All of this runs on top of your existing PMS. We built it that way because ripping out a practice management system to get better charting is a non-starter for any office that has years of patient history and workflows built around what they already have. The full list of what syncs and how is on the features page.
What it takes to get running
Rollout is mostly a conversation about microphone placement and operatory acoustics, not IT overhead. Most practices are running voice-charted perio exams within a normal onboarding week. Pricing scales with the number of operatories and providers rather than a flat per-practice fee — details are on the pricing page — and if you want to see the charting flow against your own PMS before committing, you can schedule a demo and bring a real patient chart to test it against.
A note on adoption
The hygienists who resist this hardest are usually the ones who have built a fast rhythm with an assistant reading back numbers — and they are right that the two-person method, done well, is quick. The gain here is not making a good two-person workflow faster; it is eliminating the need for the second person at all, which is what actually returns staff hours to the schedule. Hygienists who work solo most days, or in practices where assistants are already stretched thin, see the biggest jump.
Frequently asked questions
How accurate is voice-charted periodontal data compared to manual entry?
Accuracy depends more on clean speech patterns and a quiet operatory than on the software itself; most hygienists reach full accuracy within their first few charts once they settle into a consistent way of calling out numbers and locations. The system also reads back or displays each captured value in real time so the hygienist can catch and correct a misheard number before moving to the next tooth.
Does hands-free perio charting work with background noise from suction and handpieces?
Yes — periodontal charting happens during probing, not while a handpiece or high-volume suction is running, so the ambient noise during a typical charting sequence is low. In practices with adjacent noisy operatories, positioning the microphone closer to the hygienist and using a directional pickup resolves most edge cases.

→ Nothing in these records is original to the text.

Lemma message_retrieval_first_failure_witness :
  message_retrieval ∅
    (VObj {[ "choices" :=
               VList [choice (message "assistant" (VStr "hi"));
                      VObj {[ "index" := VInt 1 ]};
                      choice (VObj {[ "role" := VStr "assistant" ]})] ]}) w0
  = (Raise (AttributeError "message"), w0)
  ∧ message_retrieval ∅
      (VObj {[ "choices" :=
                 VList [choice (message "assistant" (VStr "hi"));
                        choice (VObj {[ "role" := VStr "assistant" ]});
                        VObj {[ "index" := VInt 2 ]}] ]}) w0
    = (Raise (AttributeError "content"), w0).
Proof.
  assert (Forall (λ c, ∃ text, has_content c text)
            [choice (message "assistant" (VStr "hi"))]) as Hgood.
  { constructor; [|constructor]. exists (VStr "hi").
    exists (message "assistant" (VStr "hi")). split; reflexivity. }
  split.
  - apply (message_retrieval_first_failure ∅ _
             [choice (message "assistant" (VStr "hi"))]
             (VObj {[ "index" := VInt 1 ]})
             [choice (VObj {[ "role" := VStr "assistant" ]})] w0);
      [reflexivity|exact Hgood|reflexivity].
  - destruct (message_retrieval_first_failure ∅
                (VObj {[ "choices" :=
                           VList [choice (message "assistant" (VStr "hi"));
                                  choice (VObj {[ "role" := VStr "assistant" ]});
                                  VObj {[ "index" := VInt 2 ]}] ]})
                [choice (message "assistant" (VStr "hi"))]
                (choice (VObj {[ "role" := VStr "assistant" ]}))
                [VObj {[ "index" := VInt 2 ]}] w0)
      as [_ Hcontent]; [reflexivity|exact Hgood|].
    apply (Hcontent (VObj {[ "role" := VStr "assistant" ]})); reflexivity.
Defined.

(** X3: what [message_retrieval] does with a value that is not a response
    object with a usable [choices].  A plain dictionary, even one holding a
    [choices] key, and an object without the attribute raise
    [AttributeError] for [choices]; an object whose [choices] is [None]
    raises [TypeError], [None] not being iterable. *)
Theorem message_retrieval_rejects_malformed self (d attrs : gmap string value) w :
  message_retrieval self (VDict d) w = (Raise (AttributeError "choices"), w)
  ∧ (attrs !! "choices" = None →
     message_retrieval self (VObj attrs) w
     = (Raise (AttributeError "choices"), w))
  ∧ (attrs !! "choices" = Some VNone →
     message_retrieval self (VObj attrs) w = (Raise TypeError, w)).
Proof.
  split; [reflexivity|].
  split; intros Hattrs; unfold message_retrieval, Py.getattr; run_monad;
    by rewrite Hattrs.
Qed.

Lemma message_retrieval_rejects_malformed_witness :
  message_retrieval ∅ (VDict {[ "choices" := VList [] ]}) w0
  = (Raise (AttributeError "choices"), w0)
  ∧ message_retrieval ∅ (VObj {[ "model" := VStr "gemini/gemini-pro" ]}) w0
    = (Raise (AttributeError "choices"), w0)
  ∧ message_retrieval ∅ (VObj {[ "choices" := VNone ]}) w0
    = (Raise TypeError, w0).
Proof.
  split; [|split].
  - apply (message_retrieval_rejects_malformed ∅
             {[ "choices" := VList [] ]} ∅ w0).
  - apply (message_retrieval_rejects_malformed ∅ ∅
             {[ "model" := VStr "gemini/gemini-pro" ]} w0). reflexivity.
  - apply (message_retrieval_rejects_malformed ∅ ∅
             {[ "choices" := VNone ]} w0). reflexivity.
Defined.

Can voice perio charting integrate with our existing practice management system?
Yes, it is built to sync with the PMS you already use rather than replace it, writing probing depths, bleeding points, and periodontal diagnoses directly into the existing patient chart. There is no separate database to reconcile or export at the end of the day.
Does the system support AAP staging and grading automatically?
The software calculates a suggested stage and grade based on the probing depths, attachment loss, and risk factors already on file, following the 2018 AAP/EFP classification framework. The doctor reviews and confirms the determination rather than starting the staging calculation from scratch.
Will this replace our dental assistants?
No — it removes one specific task, recording perio numbers, from the assistant's day so that time goes toward sterilization, room turnover, or supporting the doctor's operative schedule instead. Most practices reallocate the recovered time rather than reduce staff.
How much time does hands-free perio charting actually save per exam?
In our own practices, a full-mouth exam with an assistant reading back took about 11 minutes versus roughly 6.5 minutes charting solo by voice, a savings of about 4.5 minutes per exam. Across four exams a day and a 20-day clinical month, that adds up to roughly 6 hours per hygienist reclaimed monthly.